[Given information]

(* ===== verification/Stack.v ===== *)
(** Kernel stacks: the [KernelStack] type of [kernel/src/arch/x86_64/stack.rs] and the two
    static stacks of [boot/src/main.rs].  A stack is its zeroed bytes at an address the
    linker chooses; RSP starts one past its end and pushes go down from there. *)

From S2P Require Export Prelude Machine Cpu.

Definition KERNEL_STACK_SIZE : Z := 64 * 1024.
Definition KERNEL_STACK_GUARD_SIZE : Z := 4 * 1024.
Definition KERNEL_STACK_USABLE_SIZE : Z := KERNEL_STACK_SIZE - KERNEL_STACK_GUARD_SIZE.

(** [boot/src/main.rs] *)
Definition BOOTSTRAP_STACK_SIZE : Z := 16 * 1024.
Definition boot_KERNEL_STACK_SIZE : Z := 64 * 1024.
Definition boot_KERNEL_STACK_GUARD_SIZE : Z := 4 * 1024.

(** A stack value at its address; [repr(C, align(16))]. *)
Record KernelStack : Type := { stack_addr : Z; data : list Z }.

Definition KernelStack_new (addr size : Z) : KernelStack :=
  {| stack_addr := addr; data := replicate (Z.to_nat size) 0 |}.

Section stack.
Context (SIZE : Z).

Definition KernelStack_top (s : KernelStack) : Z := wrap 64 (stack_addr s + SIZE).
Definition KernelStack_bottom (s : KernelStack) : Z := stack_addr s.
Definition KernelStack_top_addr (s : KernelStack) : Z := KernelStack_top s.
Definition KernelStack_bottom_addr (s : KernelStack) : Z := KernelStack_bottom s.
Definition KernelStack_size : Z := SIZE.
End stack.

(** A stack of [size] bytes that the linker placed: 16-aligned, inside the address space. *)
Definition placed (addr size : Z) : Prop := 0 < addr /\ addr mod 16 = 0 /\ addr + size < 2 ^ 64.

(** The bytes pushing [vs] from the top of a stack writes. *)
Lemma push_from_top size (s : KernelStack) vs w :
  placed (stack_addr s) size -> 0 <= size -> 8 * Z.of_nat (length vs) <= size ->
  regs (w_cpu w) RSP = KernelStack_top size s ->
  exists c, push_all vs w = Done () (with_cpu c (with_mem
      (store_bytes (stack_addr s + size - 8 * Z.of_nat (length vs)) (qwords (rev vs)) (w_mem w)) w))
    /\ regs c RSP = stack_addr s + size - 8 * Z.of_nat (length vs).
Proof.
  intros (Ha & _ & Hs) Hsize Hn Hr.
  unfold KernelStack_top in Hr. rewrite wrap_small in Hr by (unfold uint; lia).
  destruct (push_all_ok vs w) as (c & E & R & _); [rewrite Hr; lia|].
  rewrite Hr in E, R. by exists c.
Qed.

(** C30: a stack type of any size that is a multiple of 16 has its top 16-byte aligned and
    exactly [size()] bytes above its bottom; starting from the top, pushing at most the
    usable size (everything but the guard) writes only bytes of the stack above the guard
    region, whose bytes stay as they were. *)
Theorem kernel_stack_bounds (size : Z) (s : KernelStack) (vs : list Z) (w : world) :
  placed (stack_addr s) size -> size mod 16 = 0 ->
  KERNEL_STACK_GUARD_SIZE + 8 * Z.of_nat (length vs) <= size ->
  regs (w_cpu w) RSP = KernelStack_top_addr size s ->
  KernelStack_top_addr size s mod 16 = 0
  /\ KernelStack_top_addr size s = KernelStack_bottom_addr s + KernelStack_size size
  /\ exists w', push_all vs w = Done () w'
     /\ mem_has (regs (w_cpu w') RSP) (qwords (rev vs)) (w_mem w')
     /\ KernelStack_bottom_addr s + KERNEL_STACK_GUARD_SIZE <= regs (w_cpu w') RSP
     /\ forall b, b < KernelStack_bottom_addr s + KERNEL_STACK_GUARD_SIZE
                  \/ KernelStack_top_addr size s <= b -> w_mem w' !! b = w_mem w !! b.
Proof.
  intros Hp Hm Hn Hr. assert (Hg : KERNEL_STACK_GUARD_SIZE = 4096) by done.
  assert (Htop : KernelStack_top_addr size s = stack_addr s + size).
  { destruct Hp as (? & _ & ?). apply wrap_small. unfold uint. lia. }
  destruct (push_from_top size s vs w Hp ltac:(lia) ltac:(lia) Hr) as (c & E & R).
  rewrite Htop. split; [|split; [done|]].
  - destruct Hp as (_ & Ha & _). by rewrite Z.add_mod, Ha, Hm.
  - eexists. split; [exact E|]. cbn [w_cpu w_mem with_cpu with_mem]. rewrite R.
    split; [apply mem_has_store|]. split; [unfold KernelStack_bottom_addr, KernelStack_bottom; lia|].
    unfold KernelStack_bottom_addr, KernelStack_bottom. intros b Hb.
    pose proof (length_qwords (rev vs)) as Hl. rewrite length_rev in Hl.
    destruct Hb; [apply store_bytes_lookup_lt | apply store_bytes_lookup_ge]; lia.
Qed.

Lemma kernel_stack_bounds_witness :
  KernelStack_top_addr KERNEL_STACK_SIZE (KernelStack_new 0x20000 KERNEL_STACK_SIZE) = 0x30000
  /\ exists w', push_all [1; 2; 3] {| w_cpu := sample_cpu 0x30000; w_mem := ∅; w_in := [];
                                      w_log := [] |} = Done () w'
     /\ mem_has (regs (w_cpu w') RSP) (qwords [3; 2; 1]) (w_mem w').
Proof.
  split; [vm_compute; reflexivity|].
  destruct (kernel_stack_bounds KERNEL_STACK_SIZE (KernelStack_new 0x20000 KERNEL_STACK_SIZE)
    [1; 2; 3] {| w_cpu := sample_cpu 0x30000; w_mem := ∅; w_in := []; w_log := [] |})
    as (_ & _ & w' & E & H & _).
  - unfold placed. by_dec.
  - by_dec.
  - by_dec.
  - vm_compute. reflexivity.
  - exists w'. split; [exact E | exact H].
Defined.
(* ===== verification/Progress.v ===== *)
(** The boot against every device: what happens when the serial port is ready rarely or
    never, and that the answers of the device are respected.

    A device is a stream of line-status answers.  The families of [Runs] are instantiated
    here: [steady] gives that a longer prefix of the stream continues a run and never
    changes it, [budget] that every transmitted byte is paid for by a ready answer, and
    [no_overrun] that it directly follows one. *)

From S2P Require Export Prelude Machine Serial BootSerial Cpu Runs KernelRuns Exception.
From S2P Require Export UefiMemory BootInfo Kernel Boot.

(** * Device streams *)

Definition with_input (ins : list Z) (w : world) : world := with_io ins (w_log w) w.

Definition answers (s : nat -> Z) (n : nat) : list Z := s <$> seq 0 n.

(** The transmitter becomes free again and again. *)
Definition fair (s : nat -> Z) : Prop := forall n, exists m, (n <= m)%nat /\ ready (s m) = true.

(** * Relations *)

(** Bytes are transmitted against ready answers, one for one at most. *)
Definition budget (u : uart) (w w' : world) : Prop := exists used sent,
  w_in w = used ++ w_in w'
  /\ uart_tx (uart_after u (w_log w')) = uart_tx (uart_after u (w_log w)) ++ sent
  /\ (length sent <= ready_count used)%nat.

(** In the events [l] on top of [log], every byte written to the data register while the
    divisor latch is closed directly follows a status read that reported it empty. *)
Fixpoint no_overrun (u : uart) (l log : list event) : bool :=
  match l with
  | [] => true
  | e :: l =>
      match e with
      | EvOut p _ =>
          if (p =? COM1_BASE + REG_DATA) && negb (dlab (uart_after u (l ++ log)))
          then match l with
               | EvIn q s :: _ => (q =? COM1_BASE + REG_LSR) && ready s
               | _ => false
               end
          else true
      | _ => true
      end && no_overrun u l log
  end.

[/Given information]

> Task to carry out
Which lines of the records hold the string "placed"? Copy each one.

> Exercise response
(** A stack of [size] bytes that the linker placed: 16-aligned, inside the address space. *)
Definition placed (addr size : Z) : Prop := 0 < addr /\ addr mod 16 = 0 /\ addr + size < 2 ^ 64.
  placed (stack_addr s) size -> 0 <= size -> 8 * Z.of_nat (length vs) <= size ->
  placed (stack_addr s) size -> size mod 16 = 0 ->
  - unfold placed. by_dec.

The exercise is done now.